The International Agency for Research on Cancer (IARC), a wing of the World Health Organization, removed numerous sections from a draft of its review on glyphosate that concluded glyphosate was not a carcinogen.
That’s according to an investigation by Reuters, published last month.
The IARC concluded in March 2015 that glyphosate probably caused cancer in humans. The organization cited “sufficient evidence,” that it caused cancer in animals and “limited evidence” that it caused cancer in humans.
The edits identified by Reuters were the removal of multiple scientists’ conclusions that studies they had conducted found no link between glyphosate and cancer.
A sentence in the draft report referred to a pathology report from the EPA, which noted “firmly,” and “unanimously,” that glyphosate had not caused abnormal growths in mice that were being studied. That sentence was removed from the final report.
There were a total of 10 changes identified by Reuters between the draft and final report. Each time, a negative conclusion about glyphosate (that it did not cause cancer) was replaced with a neutral one, or a positive one (that it did cause cancer).
The chairman of the IARC sub-group in charge of reviewing evidence of glyphosate’s effects, Charles Jameson, gave testimony as part of personal-injury lawsuits against Monsanto in the United States. He said that he did not know when the edits were made, why they were made, or who made them.

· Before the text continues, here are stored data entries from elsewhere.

(* ===== verification/RuntimeServer.v ===== *)
(** * The RPC handlers of runtime events and interactions

    Models the handlers of [src/server/zerg/catalogd/server.py] that reach
    [RuntimeStore] and [InteractionStore].  [model_validate] is the library's
    [BaseModel.model_validate] on the declared model of an event; [None] when
    it raises [ValidationError]. *)

From S2P Require Import Prelude PyStr PyTime PyValue MachineEvidence PyText FactStore FactReducer RuntimeEvents.
From S2P Require Import PauseRequests.
From S2P Require Import Interactions InputQueue InputStore InputServer ConsoleTurns LiveRuntime RuntimeStore.
From S2P Require Import InteractionStore.

Open Scope list_scope.
Open Scope Z_scope.

(** ** [_validate_interaction_registration] *)

Definition INTERACTION_REGISTRATION_FIELDS : list string :=
  ["session_id"; "runtime_key"; "provider"; "device_id"; "source"; "reply_transport"; "provider_request_id";
   "request_key"; "kind"; "tool_name"; "title"; "summary"; "request_payload"; "can_respond"; "occurred_at";
   "expires_at"; "single_active"]%string.

(** What a permission prompt of a provider must name. *)
Definition PERMISSION_CONTRACTS : list (string * (string * string)) :=
  [("claude", ("claude_permission_gate", "claude_pretooluse_pull"));
   ("cursor", ("cursor_permission_gate", "cursor_permission_poll"))]%string.

Definition MAX_PAYLOAD_BYTES : Z := 512 * 1024.

Definition payload_fits (value : pyval) : bool := Z.of_nat (utf8_length (py_str value)) <=? MAX_PAYLOAD_BYTES.

Definition check_bool (value : pyval) (field : string) : res bool :=
  match value with
  | VBool b => Ok b
  | _ => Err (ValueError ("interaction." +:+ field +:+ " must be a boolean"))
  end.

Definition check_permission (g : registration) : res unit :=
  if negb (String.eqb (rg_kind g) "permission_prompt") then Ok tt
  else
    match table_get (rg_provider g) PERMISSION_CONTRACTS with
    | None => Err (ValueError "permission_prompt provider is unsupported")
    | Some (source, transport) =>
        let! _ := guard (opt_is (rg_source g) source && opt_is (rg_reply_transport g) transport)
                    (ValueError "permission_prompt source/transport does not match provider") in
        guard (bool_decide (is_Some (rg_expires_at g))) (ValueError "permission_prompt expires_at is required")
    end.

(** What a handler answers: [invalid_request], [conflict], or a result. *)
Inductive runtime_rpc (A : Type) : Type :=
  | Refused (message : string)
  | Conflicting (message : string)
  | Answered (result : A).

Arguments Refused {A} message.
Arguments Conflicting {A} message.
Arguments Answered {A} result.

Section Handlers.
Context (other_form : string → option datetime) (model_validate : pyval → option RuntimeEventIngest).

Definition validate_interaction_registration (value : pyval) : res registration :=
  match value with
  | VDict d =>
      let get name := assoc name d in
      let! _ := guard (has_fields INTERACTION_REGISTRATION_FIELDS d) (ValueError "interaction has invalid fields") in
      let! _ := guard (is_canonical_uuid (get "session_id"%string))
                  (ValueError "interaction.session_id must be a canonical UUID") in
      let! _ := check_fields is_string "interaction" "contain" d
                  [("runtime_key", 255); ("provider", 64); ("request_key", 255); ("kind", 64)]%nat%string in
      let! _ := check_fields null_or_string "interaction" "be null or contain" d
                  [("device_id", 255); ("source", 64); ("reply_transport", 64); ("provider_request_id", 255);
                   ("tool_name", 128); ("title", 160); ("summary", 256)]%nat%string in
      let! request_payload := match get "request_payload"%string with
                              | VDict p => Ok p
                              | _ => Err (ValueError "interaction.request_payload must be an object")
                              end in
      let! _ := guard (payload_fits (VDict request_payload)) (ValueError "interaction.request_payload is too large") in
      let! can_respond := check_bool (get "can_respond"%string) "can_respond" in
      let! single_active := check_bool (get "single_active"%string) "single_active" in
      let! occurred_at := parse_datetime other_form (get "occurred_at"%string) "interaction.occurred_at" in
      let! expires_at := if is_none (get "expires_at"%string) then Ok None
                         else let! d := parse_datetime other_form (get "expires_at"%string) "interaction.expires_at" in
                              Ok (Some (dt_wall d)) in
      let str name := the_str (get name) in
      let opt name := as_str (get name) in
      let g := Registration (str "runtime_key"%string) (str "session_id"%string) (str "provider"%string)
                 (opt "device_id"%string) (opt "source"%string) (opt "reply_transport"%string)
                 (opt "provider_request_id"%string) (str "request_key"%string) (str "kind"%string) (opt "tool_name"%string)
                 (opt "title"%string) (opt "summary"%string) request_payload can_respond (dt_wall occurred_at) expires_at
                 single_active in
      let! _ := check_permission g in
      Ok g
  | _ => Err (ValueError "interaction has invalid fields")
  end.

(** ** Handlers *)

Abbreviation runtime_answer A := (res (runtime_rpc A * runtime_store)).

Definition refused {A} (st : runtime_store) (message : string) : runtime_answer A := Ok (Refused message, st).

(** [except ValueError as exc] around the checks of a request. *)
Definition or_refused {A B} (st : runtime_store) (checked : res A) (k : A → runtime_answer B) : runtime_answer B :=
  match checked with
  | Ok a => k a
  | Err (ValueError message) => refused st message
  | Err e => Err e
  end.

(** [_apply_session_runtime]. *)
Definition handle_apply_runtime (st : runtime_store) (params : json_object) (observed_at : Z) :
    runtime_answer (RuntimeEventBatchResult * ReducerResult) :=
  if negb (has_fields ["events"%string] params) then refused st "session.runtime.apply.v2 has invalid parameters"
  else
    match assoc "events" params with
    | VList raw =>
        if negb ((1 <=? length raw) && (length raw <=? 128))%nat then refused st "events must contain 1 through 128 rows"
        else
          match mapM model_validate raw with
          | None => refused st "runtime event validation failed"
          | Some events =>
              let! '(result, reduced, st) := apply_session_runtime other_form st events observed_at in
              Ok (Answered (result, reduced), st)
          end
    | _ => refused st "events must contain 1 through 128 rows"
    end.

(** [_register_interaction]. *)
Definition handle_register (st : runtime_store) (params : json_object) : runtime_answer register_answer :=
  if negb (has_fields ["interaction"%string] params) then refused st "interaction.register.v2 requires interaction"
  else
    or_refused st (validate_interaction_registration (assoc "interaction" params)) (λ g,
      let! '(answer, st) := register_interaction other_form st g in
      Ok (match answer with
          | NoSuchSession _ => Conflicting "interaction session was not found"
          | Registered _ _ _ => Answered answer
          end, st)).

(** [_list_interactions]; [observed_at] and [now] are its two clocks. *)
Definition handle_list (st : runtime_store) (params : json_object) (observed_at now : Z) (latest : option (string * Z)) :
    runtime_answer (list json_object) :=
  let status := assoc "status" params in
  if negb (has_fields ["session_id"; "status"; "limit"]%string params) then
    refused st "interaction.list.v2 has invalid parameters"
  else if negb (is_canonical_uuid (assoc "session_id" params)) then refused st "session_id must be a canonical UUID"
  else
    let! _ := if is_none status then Ok tt else check_hashable status in
    if negb (is_none status || opt_in (as_str status) ("pending" :: TERMINAL_STATUSES)%string) then
      refused st "status is not recognized"
    else
      match assoc "limit" params with
      | VInt limit =>
          if (1 <=? limit) && (limit <=? 20) then
            let session_id := the_str (assoc "session_id" params) in
            let '(_, _, st) := expire_due_interactions st observed_at (Some session_id) in
            Ok (Answered (list_interactions st session_id (as_str status) (Z.to_nat limit) now latest).1, st)
          else refused st "limit must be an integer from 1 through 20"
      | _ => refused st "limit must be an integer from 1 through 20"
      end.

Definition MAX_RESPONSE_TEXT_BYTES : Z := 64 * 1024.

Definition response_text_fits (value : pyval) : bool :=
  match value with
  | VNone => true
  | VStr s => Z.of_nat (utf8_length s) <=? MAX_RESPONSE_TEXT_BYTES
  | _ => false
  end.

(** [_resolve_interaction]. *)
Definition handle_resolve (st : runtime_store) (params : json_object) (latest : option (string * Z)) :
    runtime_answer resolve_answer :=
  let get name := assoc name params in
  if negb (has_fields ["session_id"; "interaction_id"; "status"; "response_payload"; "response_text"; "resolved_at"]%string params)
  then refused st "interaction.resolve.v2 has invalid parameters"
  else if negb (is_canonical_uuid (get "session_id"%string) && is_canonical_uuid (get "interaction_id"%string))
  then refused st "session_id and interaction_id must be canonical UUIDs"
  else
    let! _ := check_hashable (get "status"%string) in
    if negb (opt_in (as_str (get "status"%string)) TERMINAL_STATUSES) then refused st "status must be terminal"
    else
      match get "response_payload"%string with
      | VDict response =>
          if negb (payload_fits (VDict response)) then refused st "response_payload is too large"
          else if negb (response_text_fits (get "response_text"%string))
          then refused st "response_text must be null or at most 64 KiB"
          else
            or_refused st (parse_datetime other_form (get "resolved_at"%string) "resolved_at") (λ resolved_at,
              let! '(answer, st) := resolve_interaction other_form st
                (Resolution (the_str (get "session_id"%string)) (the_str (get "interaction_id"%string))
                   (the_str (get "status"%string)) response (as_str (get "response_text"%string)) (dt_wall resolved_at)) latest in
              Ok (Answered answer, st))
      | _ => refused st "response_payload must be an object"
      end.

(** [_expire_due_interactions]. *)
Definition handle_expire_due (st : runtime_store) (params : json_object) : runtime_answer nat :=
  if negb (has_fields ["now"%string] params) then refused st "interaction.expire_due.v2 requires now"
  else
    or_refused st (parse_datetime other_form (assoc "now" params) "now") (λ now,
      let '(n, _, st) := expire_due_interactions st (dt_wall now) None in Ok (Answered n, st)).

(** [_repair_expire_interaction]. *)
Definition handle_repair (st : runtime_store) (params : json_object) : runtime_answer repair_answer :=
  let get name := assoc name params in
  if negb (has_fields ["session_id"; "interaction_id"; "expected_updated_at"; "expected_source"; "expected_reply_transport";
                       "now"; "dry_run"]%string params)
  then refused st "interaction.repair.expire.v2 has invalid parameters"
  else if negb (is_canonical_uuid (get "session_id"%string) && is_canonical_uuid (get "interaction_id"%string))
  then refused st "session_id and interaction_id must be canonical UUIDs"
  else if negb (is_string 64 (get "expected_source"%string)) then refused st "expected_source must be a non-empty string"
  else if negb (is_string 64 (get "expected_reply_transport"%string))
  then refused st "expected_reply_transport must be a non-empty string"
  else
    match get "dry_run"%string with
    | VBool dry_run =>
        or_refused st (let! at_ := parse_datetime other_form (get "expected_updated_at"%string) "expected_updated_at" in
                       let! now := parse_datetime other_form (get "now"%string) "now" in Ok (at_, now)) (λ times,
          let '(answer, st) := repair_expire_interaction st (the_str (get "session_id"%string))
            (the_str (get "interaction_id"%string)) (dt_wall times.1) (the_str (get "expected_source"%string))
            (the_str (get "expected_reply_transport"%string)) (dt_wall times.2) dry_run in
          Ok (Answered answer, st))
    | _ => refused st "dry_run must be a boolean"
    end.

(** [_read_interaction_decision]; [observed_at] and [now] are its two clocks. *)
Definition handle_decision (st : runtime_store) (params : json_object) (observed_at now : Z) :
    runtime_answer permission_decision :=
  let get name := assoc name params in
  let id := get "interaction_id"%string in
  let key := get "request_key"%string in
  if negb (has_fields ["session_id"; "interaction_id"; "request_key"]%string params) then
    refused st "interaction.decision.read.v2 has invalid parameters"
  else if negb (is_canonical_uuid (get "session_id"%string)) then refused st "session_id must be a canonical UUID"
  else if Bool.eqb (is_none id) (is_none key) then refused st "provide exactly one interaction_id or request_key"
  else if negb (is_none id || is_canonical_uuid id) then refused st "interaction_id must be a canonical UUID"
  else if negb (is_none key || is_string 255 key) then refused st "request_key must contain 1 to 255 characters"
  else
    let session_id := the_str (get "session_id"%string) in
    let '(_, _, st) := expire_due_interactions st observed_at (Some session_id) in
    Ok (Answered (read_interaction_decision st session_id (as_str id) (as_str key) now).1, st).
End Handlers.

New information was also added to the final version. A 1983 study conducted on mice appeared in the draft version, wherein investigators had found no statistically significant link between glyphosate and cancer. The new calculation done by the IARC came to the opposite conclusion, which appeared in the final report.
The only response IARC gave to the Reuters investigation was to post on its website, saying that members of the working group had been approached by “various parties asking them to justify scientific positions in draft documents,” but that drafts were “deliberative in nature and confidential. Scientists should not feel pressured to discuss their deliberations outside this particular forum.”